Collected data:
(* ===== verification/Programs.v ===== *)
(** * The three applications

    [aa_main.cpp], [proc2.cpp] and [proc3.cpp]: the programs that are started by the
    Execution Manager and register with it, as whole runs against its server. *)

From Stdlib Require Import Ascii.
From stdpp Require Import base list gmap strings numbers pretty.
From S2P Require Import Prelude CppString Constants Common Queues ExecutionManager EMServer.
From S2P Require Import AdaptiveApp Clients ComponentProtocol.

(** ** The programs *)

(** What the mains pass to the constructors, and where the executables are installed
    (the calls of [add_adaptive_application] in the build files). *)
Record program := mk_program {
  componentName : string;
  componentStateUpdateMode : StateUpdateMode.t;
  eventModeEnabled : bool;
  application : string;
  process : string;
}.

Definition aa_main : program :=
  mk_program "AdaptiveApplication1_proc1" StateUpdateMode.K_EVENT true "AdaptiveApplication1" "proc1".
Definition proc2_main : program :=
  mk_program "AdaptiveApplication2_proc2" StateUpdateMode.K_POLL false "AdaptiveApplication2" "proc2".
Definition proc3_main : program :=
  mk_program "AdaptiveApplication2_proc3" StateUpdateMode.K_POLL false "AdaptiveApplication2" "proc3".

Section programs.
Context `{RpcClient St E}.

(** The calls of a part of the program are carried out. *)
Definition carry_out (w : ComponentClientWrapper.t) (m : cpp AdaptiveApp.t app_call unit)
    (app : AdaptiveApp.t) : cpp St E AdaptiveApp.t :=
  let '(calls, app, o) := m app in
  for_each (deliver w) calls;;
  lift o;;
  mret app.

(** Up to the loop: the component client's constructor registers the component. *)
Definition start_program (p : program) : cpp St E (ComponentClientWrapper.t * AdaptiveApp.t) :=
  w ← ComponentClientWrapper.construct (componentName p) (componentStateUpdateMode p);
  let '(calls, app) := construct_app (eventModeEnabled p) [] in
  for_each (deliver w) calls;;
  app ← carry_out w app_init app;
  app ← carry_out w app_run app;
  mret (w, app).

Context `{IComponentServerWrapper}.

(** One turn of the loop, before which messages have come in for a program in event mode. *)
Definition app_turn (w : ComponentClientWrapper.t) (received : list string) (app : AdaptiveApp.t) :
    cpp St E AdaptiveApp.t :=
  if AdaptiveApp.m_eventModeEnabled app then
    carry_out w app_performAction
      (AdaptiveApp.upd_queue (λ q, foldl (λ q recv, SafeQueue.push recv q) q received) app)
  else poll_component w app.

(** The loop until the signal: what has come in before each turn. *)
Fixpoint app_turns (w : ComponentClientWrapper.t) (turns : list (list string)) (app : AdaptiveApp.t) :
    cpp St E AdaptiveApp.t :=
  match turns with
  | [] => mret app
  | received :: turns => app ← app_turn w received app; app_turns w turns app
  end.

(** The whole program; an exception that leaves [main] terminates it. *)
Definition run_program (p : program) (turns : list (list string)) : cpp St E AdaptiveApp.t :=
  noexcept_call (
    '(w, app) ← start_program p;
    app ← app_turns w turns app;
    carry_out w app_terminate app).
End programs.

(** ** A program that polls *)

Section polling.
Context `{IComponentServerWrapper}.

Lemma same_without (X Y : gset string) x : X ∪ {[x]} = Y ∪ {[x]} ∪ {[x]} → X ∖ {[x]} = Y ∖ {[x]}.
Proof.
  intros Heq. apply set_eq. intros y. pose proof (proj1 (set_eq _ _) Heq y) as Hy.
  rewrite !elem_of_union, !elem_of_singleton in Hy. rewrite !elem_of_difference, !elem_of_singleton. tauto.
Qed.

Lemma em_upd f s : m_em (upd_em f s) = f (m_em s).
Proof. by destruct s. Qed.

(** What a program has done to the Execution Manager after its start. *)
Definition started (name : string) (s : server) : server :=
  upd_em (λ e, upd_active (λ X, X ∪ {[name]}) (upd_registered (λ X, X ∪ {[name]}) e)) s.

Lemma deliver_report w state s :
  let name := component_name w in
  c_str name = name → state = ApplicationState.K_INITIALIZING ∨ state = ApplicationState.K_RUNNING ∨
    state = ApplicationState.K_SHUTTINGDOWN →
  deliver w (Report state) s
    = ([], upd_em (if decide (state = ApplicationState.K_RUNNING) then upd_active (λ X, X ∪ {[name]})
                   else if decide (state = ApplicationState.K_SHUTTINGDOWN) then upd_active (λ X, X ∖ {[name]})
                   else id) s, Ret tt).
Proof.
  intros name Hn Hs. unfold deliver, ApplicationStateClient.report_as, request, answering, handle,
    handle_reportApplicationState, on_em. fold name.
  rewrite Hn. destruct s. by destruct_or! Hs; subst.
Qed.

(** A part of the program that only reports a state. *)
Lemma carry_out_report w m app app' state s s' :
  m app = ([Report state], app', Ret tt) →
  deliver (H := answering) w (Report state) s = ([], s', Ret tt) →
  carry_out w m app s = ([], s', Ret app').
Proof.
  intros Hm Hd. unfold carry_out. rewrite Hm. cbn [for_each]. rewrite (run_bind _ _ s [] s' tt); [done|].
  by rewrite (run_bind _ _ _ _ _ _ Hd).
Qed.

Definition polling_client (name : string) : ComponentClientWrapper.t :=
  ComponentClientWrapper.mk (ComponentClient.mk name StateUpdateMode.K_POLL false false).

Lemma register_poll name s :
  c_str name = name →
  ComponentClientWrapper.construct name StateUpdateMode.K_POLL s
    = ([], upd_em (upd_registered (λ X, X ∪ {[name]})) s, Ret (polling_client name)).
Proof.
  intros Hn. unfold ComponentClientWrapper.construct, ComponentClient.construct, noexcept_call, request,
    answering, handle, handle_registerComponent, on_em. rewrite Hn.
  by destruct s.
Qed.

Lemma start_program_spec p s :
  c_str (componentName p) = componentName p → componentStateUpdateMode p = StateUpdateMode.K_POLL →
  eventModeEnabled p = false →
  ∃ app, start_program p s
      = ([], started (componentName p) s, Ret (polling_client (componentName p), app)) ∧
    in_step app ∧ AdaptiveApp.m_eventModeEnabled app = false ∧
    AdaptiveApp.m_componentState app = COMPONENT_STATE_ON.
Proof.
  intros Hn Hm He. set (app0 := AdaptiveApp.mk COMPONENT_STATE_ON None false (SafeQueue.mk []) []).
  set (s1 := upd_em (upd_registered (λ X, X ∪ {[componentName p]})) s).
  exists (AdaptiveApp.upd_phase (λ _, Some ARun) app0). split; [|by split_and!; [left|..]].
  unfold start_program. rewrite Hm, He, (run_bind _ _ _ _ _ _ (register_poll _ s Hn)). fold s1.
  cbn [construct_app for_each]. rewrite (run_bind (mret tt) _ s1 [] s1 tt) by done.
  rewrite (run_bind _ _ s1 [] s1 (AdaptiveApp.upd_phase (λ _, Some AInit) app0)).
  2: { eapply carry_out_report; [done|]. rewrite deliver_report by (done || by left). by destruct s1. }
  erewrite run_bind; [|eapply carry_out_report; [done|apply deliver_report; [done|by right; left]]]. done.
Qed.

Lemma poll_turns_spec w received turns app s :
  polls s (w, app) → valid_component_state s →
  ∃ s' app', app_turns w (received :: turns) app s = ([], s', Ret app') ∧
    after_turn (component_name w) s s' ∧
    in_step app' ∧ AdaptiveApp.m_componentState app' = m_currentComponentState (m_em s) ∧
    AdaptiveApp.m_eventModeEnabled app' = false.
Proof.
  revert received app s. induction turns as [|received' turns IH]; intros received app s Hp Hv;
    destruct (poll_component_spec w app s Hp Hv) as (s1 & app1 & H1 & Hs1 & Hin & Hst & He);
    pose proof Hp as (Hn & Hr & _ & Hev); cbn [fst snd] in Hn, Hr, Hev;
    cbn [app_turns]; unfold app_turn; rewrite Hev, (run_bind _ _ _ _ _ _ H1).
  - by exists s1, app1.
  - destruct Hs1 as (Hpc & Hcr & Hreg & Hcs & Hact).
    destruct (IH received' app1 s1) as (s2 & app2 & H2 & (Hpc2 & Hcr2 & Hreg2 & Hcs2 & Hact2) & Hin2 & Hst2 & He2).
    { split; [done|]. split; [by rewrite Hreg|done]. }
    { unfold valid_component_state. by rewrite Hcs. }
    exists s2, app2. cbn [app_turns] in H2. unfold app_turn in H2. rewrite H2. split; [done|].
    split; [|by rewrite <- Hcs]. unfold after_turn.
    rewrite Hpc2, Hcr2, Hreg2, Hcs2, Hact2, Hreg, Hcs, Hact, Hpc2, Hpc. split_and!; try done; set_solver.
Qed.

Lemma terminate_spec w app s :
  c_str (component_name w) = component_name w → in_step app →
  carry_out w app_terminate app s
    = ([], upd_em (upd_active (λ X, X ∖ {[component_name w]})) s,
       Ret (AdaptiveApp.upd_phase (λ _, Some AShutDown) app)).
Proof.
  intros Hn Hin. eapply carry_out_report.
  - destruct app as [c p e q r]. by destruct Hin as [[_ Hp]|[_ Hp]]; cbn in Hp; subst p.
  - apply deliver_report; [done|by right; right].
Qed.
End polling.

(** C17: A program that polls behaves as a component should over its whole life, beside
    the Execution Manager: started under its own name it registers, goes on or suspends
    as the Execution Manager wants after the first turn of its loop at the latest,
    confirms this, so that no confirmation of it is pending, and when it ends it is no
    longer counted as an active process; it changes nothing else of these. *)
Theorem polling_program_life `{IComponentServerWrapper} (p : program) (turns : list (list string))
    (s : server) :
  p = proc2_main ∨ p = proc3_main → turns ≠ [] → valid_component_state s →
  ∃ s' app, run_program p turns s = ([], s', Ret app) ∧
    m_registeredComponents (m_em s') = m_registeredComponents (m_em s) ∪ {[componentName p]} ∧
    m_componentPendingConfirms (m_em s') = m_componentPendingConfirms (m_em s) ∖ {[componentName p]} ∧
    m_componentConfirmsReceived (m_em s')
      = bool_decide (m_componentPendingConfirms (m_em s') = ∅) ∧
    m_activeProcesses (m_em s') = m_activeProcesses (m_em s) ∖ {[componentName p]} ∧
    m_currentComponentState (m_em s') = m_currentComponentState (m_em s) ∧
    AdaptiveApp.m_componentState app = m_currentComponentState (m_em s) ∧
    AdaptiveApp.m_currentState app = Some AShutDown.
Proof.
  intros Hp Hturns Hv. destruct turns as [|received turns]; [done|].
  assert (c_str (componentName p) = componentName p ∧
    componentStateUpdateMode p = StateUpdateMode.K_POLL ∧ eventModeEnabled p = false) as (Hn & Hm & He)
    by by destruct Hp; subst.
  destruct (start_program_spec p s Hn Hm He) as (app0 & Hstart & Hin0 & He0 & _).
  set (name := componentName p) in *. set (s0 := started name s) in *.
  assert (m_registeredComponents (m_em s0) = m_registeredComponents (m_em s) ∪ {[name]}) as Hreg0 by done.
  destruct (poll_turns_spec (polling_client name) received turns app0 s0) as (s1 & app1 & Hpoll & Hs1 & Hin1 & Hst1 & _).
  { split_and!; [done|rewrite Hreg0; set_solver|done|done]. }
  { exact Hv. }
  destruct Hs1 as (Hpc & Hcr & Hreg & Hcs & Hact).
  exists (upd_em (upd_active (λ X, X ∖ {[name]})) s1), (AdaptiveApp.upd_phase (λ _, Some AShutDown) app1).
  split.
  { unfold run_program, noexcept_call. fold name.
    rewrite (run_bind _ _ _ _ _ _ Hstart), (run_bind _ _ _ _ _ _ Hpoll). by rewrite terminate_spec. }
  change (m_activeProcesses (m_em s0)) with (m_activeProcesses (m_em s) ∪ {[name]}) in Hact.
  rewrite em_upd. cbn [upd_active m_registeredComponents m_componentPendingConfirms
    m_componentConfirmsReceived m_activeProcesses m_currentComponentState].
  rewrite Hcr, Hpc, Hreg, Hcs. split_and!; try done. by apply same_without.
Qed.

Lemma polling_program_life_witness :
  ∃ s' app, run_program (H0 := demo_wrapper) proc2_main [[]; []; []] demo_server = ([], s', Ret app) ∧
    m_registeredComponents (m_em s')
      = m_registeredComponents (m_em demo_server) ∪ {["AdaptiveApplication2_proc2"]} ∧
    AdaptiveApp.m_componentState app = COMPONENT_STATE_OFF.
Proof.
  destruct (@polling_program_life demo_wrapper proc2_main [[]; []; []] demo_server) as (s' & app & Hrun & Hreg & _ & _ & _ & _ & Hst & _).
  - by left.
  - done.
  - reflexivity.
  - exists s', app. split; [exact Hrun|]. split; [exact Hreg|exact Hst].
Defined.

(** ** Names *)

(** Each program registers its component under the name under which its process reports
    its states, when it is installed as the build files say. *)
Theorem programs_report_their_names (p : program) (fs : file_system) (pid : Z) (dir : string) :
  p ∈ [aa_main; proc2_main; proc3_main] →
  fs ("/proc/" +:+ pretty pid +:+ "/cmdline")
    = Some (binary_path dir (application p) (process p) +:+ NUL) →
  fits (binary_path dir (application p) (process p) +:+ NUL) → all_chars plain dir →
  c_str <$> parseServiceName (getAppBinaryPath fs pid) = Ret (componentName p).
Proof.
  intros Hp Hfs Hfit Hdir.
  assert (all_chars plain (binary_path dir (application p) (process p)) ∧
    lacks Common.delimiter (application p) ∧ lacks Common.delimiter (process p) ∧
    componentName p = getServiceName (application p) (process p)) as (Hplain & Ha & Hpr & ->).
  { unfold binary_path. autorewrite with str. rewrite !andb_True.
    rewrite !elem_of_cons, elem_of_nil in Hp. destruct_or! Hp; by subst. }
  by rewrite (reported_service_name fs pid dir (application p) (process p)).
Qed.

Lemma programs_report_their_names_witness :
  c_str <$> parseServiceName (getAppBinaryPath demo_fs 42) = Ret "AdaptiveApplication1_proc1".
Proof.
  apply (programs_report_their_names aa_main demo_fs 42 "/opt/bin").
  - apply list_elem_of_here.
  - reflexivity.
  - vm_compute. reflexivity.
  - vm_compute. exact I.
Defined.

--

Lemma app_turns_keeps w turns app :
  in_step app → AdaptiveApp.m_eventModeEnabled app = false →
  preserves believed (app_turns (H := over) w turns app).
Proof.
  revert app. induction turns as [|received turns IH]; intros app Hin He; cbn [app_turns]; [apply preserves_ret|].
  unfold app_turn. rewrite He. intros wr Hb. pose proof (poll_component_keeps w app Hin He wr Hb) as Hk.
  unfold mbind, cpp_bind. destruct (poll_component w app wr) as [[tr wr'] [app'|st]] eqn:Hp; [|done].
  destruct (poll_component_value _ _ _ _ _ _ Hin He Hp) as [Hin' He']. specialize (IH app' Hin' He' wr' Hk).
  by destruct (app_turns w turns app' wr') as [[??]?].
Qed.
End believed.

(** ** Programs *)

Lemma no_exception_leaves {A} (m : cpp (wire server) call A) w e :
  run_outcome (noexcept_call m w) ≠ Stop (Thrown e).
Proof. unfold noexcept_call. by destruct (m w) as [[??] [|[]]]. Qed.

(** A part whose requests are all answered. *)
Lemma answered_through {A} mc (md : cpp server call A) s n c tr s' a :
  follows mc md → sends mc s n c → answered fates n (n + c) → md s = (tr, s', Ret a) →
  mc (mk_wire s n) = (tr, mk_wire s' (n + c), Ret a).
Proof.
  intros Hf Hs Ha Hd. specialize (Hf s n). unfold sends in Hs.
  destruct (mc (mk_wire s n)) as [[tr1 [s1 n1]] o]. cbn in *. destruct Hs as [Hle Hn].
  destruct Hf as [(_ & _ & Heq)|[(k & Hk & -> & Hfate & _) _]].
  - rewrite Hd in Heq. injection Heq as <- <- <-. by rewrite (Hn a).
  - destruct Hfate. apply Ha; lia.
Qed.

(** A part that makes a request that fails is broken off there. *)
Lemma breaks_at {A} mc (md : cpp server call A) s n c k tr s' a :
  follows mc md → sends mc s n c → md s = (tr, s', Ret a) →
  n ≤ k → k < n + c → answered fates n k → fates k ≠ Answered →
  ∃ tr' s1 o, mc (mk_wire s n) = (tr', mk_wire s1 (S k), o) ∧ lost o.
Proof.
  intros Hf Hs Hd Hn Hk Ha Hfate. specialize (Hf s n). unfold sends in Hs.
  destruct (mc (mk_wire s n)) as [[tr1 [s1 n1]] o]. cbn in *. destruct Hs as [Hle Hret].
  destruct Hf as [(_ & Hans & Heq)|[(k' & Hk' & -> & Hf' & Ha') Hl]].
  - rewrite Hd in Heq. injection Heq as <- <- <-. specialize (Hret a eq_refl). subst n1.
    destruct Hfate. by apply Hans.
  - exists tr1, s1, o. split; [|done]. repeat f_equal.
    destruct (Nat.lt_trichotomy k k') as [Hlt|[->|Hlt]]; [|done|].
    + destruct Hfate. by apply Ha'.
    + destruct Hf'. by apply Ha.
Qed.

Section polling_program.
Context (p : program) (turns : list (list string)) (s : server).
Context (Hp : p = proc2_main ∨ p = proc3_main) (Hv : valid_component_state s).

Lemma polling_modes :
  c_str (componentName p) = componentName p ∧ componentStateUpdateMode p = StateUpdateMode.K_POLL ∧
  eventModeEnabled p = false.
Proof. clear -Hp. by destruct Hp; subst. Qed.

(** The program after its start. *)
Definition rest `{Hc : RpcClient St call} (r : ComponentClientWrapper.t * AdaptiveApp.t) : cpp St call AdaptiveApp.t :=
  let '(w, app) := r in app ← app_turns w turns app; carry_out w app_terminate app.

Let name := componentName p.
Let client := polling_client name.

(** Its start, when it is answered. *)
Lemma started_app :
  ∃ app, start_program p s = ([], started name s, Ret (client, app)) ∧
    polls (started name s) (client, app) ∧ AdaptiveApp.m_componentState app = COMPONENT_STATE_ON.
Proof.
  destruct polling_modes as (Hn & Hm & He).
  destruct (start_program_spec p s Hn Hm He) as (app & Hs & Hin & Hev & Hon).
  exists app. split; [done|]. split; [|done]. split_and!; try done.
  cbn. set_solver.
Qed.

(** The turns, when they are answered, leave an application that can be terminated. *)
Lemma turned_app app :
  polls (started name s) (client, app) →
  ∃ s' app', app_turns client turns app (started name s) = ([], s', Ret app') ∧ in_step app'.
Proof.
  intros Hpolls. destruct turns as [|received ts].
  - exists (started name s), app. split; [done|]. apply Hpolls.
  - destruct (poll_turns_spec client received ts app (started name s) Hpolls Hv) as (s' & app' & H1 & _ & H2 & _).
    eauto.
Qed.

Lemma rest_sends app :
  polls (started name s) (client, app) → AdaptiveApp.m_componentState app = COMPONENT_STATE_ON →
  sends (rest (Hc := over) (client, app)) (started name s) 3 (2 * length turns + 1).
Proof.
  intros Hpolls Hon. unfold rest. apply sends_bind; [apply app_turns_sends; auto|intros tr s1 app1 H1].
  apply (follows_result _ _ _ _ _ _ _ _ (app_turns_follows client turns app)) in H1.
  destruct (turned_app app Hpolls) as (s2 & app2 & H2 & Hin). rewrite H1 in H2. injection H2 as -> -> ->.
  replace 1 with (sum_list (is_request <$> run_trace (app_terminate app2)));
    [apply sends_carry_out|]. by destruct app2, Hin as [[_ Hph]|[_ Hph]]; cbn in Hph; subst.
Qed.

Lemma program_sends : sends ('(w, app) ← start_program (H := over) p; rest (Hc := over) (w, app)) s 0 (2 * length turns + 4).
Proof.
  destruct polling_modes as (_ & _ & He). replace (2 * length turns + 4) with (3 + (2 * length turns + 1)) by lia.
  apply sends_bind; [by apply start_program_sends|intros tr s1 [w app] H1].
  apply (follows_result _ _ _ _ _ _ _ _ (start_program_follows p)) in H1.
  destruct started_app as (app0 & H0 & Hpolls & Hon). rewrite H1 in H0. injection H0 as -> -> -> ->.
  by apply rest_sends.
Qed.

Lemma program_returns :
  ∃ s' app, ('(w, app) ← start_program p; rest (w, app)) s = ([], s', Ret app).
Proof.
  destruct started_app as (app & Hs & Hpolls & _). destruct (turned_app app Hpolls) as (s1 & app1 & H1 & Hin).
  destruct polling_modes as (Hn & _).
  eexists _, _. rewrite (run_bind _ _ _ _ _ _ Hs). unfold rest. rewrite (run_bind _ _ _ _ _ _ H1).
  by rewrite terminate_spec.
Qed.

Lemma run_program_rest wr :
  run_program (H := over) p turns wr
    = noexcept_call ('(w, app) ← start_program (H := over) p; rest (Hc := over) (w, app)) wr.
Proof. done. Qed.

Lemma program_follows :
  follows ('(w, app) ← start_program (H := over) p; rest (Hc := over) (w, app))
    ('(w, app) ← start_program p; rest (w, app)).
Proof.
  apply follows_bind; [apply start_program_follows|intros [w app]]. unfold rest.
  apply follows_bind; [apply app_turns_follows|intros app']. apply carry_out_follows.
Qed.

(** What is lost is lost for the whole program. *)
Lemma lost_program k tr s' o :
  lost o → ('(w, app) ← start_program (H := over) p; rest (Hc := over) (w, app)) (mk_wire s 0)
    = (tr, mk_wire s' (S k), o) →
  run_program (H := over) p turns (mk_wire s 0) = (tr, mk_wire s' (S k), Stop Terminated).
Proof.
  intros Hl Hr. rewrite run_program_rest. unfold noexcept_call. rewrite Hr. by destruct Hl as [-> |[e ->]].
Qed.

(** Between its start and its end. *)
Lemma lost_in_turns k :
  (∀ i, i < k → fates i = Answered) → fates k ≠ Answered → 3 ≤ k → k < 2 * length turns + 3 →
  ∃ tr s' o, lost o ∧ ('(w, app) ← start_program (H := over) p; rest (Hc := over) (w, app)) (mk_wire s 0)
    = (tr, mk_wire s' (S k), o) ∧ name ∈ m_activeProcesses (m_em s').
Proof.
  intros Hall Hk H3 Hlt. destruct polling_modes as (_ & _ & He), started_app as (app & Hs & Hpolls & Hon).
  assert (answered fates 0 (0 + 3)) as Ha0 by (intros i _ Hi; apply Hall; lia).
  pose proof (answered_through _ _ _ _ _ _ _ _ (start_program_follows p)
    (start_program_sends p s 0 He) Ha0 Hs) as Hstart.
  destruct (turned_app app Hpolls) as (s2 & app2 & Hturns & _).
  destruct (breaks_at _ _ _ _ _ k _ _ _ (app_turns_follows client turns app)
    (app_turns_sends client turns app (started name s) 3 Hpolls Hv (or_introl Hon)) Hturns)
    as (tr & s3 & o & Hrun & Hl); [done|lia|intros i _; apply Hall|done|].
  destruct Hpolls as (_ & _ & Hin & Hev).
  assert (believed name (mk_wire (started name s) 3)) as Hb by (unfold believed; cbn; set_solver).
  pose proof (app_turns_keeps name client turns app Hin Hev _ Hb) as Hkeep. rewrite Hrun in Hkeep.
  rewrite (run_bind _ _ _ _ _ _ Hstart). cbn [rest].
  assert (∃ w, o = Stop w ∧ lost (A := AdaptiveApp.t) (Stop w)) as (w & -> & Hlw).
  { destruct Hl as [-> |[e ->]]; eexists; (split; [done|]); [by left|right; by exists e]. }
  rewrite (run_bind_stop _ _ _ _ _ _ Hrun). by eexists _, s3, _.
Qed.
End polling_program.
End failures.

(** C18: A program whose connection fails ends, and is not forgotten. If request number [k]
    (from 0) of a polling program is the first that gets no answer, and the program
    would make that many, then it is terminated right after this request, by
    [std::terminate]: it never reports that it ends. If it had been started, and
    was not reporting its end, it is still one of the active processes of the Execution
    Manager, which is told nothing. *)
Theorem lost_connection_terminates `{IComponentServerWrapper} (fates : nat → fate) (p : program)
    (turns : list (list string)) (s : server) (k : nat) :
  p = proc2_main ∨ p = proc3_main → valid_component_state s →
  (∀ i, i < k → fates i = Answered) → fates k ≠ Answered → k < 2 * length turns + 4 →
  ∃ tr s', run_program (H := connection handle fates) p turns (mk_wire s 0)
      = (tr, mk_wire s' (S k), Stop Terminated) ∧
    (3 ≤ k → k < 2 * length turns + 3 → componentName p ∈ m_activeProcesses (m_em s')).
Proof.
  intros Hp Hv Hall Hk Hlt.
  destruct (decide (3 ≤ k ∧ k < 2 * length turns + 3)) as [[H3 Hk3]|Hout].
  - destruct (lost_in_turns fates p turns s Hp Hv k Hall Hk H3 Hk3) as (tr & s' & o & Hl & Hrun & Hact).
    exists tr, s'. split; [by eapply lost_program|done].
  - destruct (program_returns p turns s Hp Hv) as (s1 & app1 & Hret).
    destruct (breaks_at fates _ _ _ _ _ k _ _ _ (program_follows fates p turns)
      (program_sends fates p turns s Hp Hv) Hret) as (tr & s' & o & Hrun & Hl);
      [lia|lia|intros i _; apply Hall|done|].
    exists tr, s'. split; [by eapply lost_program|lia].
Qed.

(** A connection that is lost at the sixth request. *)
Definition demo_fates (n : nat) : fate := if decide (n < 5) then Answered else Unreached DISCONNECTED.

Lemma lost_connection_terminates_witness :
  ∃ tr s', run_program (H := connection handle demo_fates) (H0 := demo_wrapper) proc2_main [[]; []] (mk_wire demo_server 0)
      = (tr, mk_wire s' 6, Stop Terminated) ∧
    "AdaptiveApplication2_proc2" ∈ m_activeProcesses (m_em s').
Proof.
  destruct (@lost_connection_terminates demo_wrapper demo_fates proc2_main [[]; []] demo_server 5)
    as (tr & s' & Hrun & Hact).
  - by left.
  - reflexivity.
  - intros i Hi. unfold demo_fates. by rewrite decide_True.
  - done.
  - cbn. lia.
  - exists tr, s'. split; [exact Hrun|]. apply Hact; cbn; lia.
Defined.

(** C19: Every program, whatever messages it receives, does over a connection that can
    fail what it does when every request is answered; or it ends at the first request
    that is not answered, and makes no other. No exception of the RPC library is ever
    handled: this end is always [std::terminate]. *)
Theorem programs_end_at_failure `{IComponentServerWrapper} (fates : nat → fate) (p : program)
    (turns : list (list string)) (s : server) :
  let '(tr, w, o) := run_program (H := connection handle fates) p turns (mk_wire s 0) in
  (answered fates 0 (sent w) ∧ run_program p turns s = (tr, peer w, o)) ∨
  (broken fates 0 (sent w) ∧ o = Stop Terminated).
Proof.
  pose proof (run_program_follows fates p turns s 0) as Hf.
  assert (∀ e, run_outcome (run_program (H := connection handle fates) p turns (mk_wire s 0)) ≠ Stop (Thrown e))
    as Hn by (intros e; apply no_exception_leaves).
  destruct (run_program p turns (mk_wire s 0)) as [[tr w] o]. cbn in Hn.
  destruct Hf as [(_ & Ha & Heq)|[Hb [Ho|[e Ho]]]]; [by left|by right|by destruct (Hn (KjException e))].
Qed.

### [THE TASK]
Only the lines that contain the string "SafeQueue" are to be copied from the records.

### [ANSWER TO THIS EXERCISE]
      (AdaptiveApp.upd_queue (λ q, foldl (λ q recv, SafeQueue.push recv q) q received) app)
  intros Hn Hm He. set (app0 := AdaptiveApp.mk COMPONENT_STATE_ON None false (SafeQueue.mk []) []).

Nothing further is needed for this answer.